Gut. Wir wiederholen die Abstimmung auf Antrag des Abgeordneten Höhn. Wer ist für die Überweisung des Gesetzentwurfs der Landesregierung an den Ausschuss für Soziales, Familie und Gesundheit, den bitte ich um das Handzeichen.

(Zwischenruf Abg. Gentzel, SPD: Die Landesregierung.)

(Unruhe bei der Linkspartei.PDS)

(Beifall bei der Linkspartei.PDS, SPD)

Es sind 32 Jastimmen. Wer ist gegen …

(Zwischenruf Abg. Buse, Die Linkspar- tei.PDS: 28 Neinstimmen gab es.)

(Zwischenruf Abg. Becker, SPD: 28 Neinstimmen gab es.)

Wir haben jetzt die Abstimmung wiederholt und jetzt wird hier entsprechend abgezählt. Wer ist gegen die Überweisung an den Ausschuss, den bitte ich um das Handzeichen. Danke. Das ist eine Mehrheit an Stimmen. Wer enthält sich der Stimme? Bei einer Mehrheit an Stimmen gegen die Ausschussüberweisung ist die Überweisung des Gesetzentwurfs der Landesregierung an den Ausschuss für Soziales, Familie und Gesundheit abgelehnt.

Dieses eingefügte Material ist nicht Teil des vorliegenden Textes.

(** What [sqlite3.connect] makes of a path with no file. *)
Definition empty_db : dbfile := DbFile None None true.

(** * Effects *)

(** The exceptions the handlers can meet; all derive from [Exception]. *)
Inductive exn :=
| OperationalError (msg : string)      (* sqlite3.OperationalError *)
| IntegrityError (msg : string)        (* sqlite3.IntegrityError *)
| OpenAIError (msg : string)           (* whatever the completion call raises *)
| UnidentifiedImageError (msg : string) (* PIL cannot decode the upload *)
| OSError (msg : string)               (* truncated image, model files missing *)
| RuntimeError (msg : string)
| IndexError (msg : string)
| OtherError (class msg : string).     (* any other exception of a library *)

(** [str(e)] *)
Definition str (e : exn) : string :=
  match e with
  | OperationalError m | IntegrityError m | OpenAIError m
  | UnidentifiedImageError m | OSError m | RuntimeError m | IndexError m
  | OtherError _ m => m
  end.

Inductive result (A : Type) :=
| Ok (a : A)
| Raise (e : exn).
Arguments Ok {A} a.
Arguments Raise {A} e.

(** The calls that leave the handler, in the order they are made. *)
Inductive event :=
| CacheSelect (prompt : string)
| TechSelect (pattern : string)
| ChatCompletion (prompt : string)
| CacheInsert (prompt response : string).

(** A computation reads and writes the database file, returns or raises, and
    logs the external calls it made. *)
Definition M (A : Type) : Type := dbfile → result A * dbfile * list event.
(** * ASE file-format adapters: Gaussian input files and CRYSTAL input files

    A shallow embedding of [ase/io/gaussian.py] and
    [ase/calculators/crystal.py].

    Conventions of the embedding.
    - A Python [str] is a [string]; the text is ASCII, a character with a
      code above 127 is an ordinary symbol (neither a letter, a digit nor
      white space).
    - A Python [int] is a [Z].  A Python [float] is a rational [Q]: the
      embedding follows the arithmetic and the decimal formatting of finite
      numbers and does not follow binary rounding, infinities or NaN: a
      function that would go on with an infinity or a NaN read from a text
      returns [Err NonFinite], and the sums numpy computes in floating
      point are given as parameters.  Equality of floats is [Qeq].
    - A Python [dict] is an association list kept in insertion order.
    - A raising function returns [Err e]; the exception classes are the
      constructors of [exn].
    - A file system is a finite map from paths to texts; the text written
      to an open file reaches it when the file is closed. *)

From stdpp Require Import gmap.
From Stdlib Require Import String Ascii List ZArith QArith Lia Bool.
Import ListNotations.
Close Scope Q_scope.
Close Scope Z_scope.
Open Scope nat_scope.
Open Scope list_scope.
Open Scope string_scope.
Arguments String.append !s1 s2 : simpl nomatch.
Arguments String.length !s : simpl nomatch.

(** ** Exceptions and results *)

Inductive exn : Type :=
| IOError | ValueError | IndexError | KeyError | AttributeError
| TypeError | InputError | FileNotFoundError
| NonFinite.

(** [NonFinite] is no exception of Python: it marks the point where the
    program goes on with an infinite float or a NaN (after [float('inf')]
    or [float('nan')]), which the embedding has no value for; the embedding
    does not follow the run further. *)

Inductive res (A : Type) : Type :=
| Ok (a : A)
| Err (e : exn).
Arguments Ok {A} a.
Arguments Err {A} e.

Definition bind {A B} (r : res A) (k : A -> res B) : res B :=
  match r with
  | Ok a => k a
  | Err e => Err e
  end.

Notation "x <- r ;; k" := (bind r (fun x => k))
  (at level 62, r at next level, right associativity).

(** ** Text *)

Module Text.

Definition chr (n : nat) : ascii := ascii_of_nat n.
Definition ord (c : ascii) : nat := nat_of_ascii c.

Definition NL : ascii := chr 10.
Definition nl : string := String NL "".

Definition in_range (lo hi : nat) (c : ascii) : bool :=
  (lo <=? ord c)%nat && (ord c <=? hi)%nat.

(** [str.isspace] on ASCII: tab, newline, vertical tab, form feed, carriage
    return, the four separators 28..31 and the blank. *)
Definition is_space (c : ascii) : bool :=
  in_range 9 13 c || in_range 28 31 c || (ord c =? 32)%nat.

Definition is_digit (c : ascii) : bool := in_range 48 57 c.
Definition is_upper (c : ascii) : bool := in_range 65 90 c.
Definition is_lower (c : ascii) : bool := in_range 97 122 c.
Definition is_alpha (c : ascii) : bool := is_upper c || is_lower c.

(** [\w] of [re]: letters, digits and the underscore. *)
Definition is_word (c : ascii) : bool :=
  is_alpha c || is_digit c || (ord c =? 95)%nat.

Definition lower_char (c : ascii) : ascii :=
  if is_upper c then chr (ord c + 32) else c.
Definition upper_char (c : ascii) : ascii :=
  if is_lower c then chr (ord c - 32) else c.

Fixpoint smap (f : ascii -> ascii) (s : string) : string :=
  match s with
  | EmptyString => EmptyString
  | String c s' => String (f c) (smap f s')
  end.

Definition lower : string -> string := smap lower_char.
Definition upper : string -> string := smap upper_char.

Fixpoint forallb_s (p : ascii -> bool) (s : string) : bool :=
  match s with
  | EmptyString => true
  | String c s' => p c && forallb_s p s'
  end.

Fixpoint existsb_s (p : ascii -> bool) (s : string) : bool :=
  match s with
  | EmptyString => false
  | String c s' => p c || existsb_s p s'
  end.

Wir kommen zur Abstimmung über den Gesetzentwurf der Fraktion der Linkspartei.PDS. Hier ist ebenfalls Ausschussüberweisung an den Ausschuss für Justiz, Bundes- und Europaangelegenheiten beantragt worden. Wer ist für die Überweisung des Gesetzentwurfs der Linkspartei.PDS an diesen Ausschuss, den bitte ich um das Handzeichen. Danke. Wer enthält sich der Stimme? Wer ist gegen diese

Überweisung? 1 Gegenstimme, keine Stimmenthaltung. Damit ist der Antrag der Linkspartei.PDS an den Ausschuss für Justiz, Bundes- und Europaangelegenheiten überwiesen.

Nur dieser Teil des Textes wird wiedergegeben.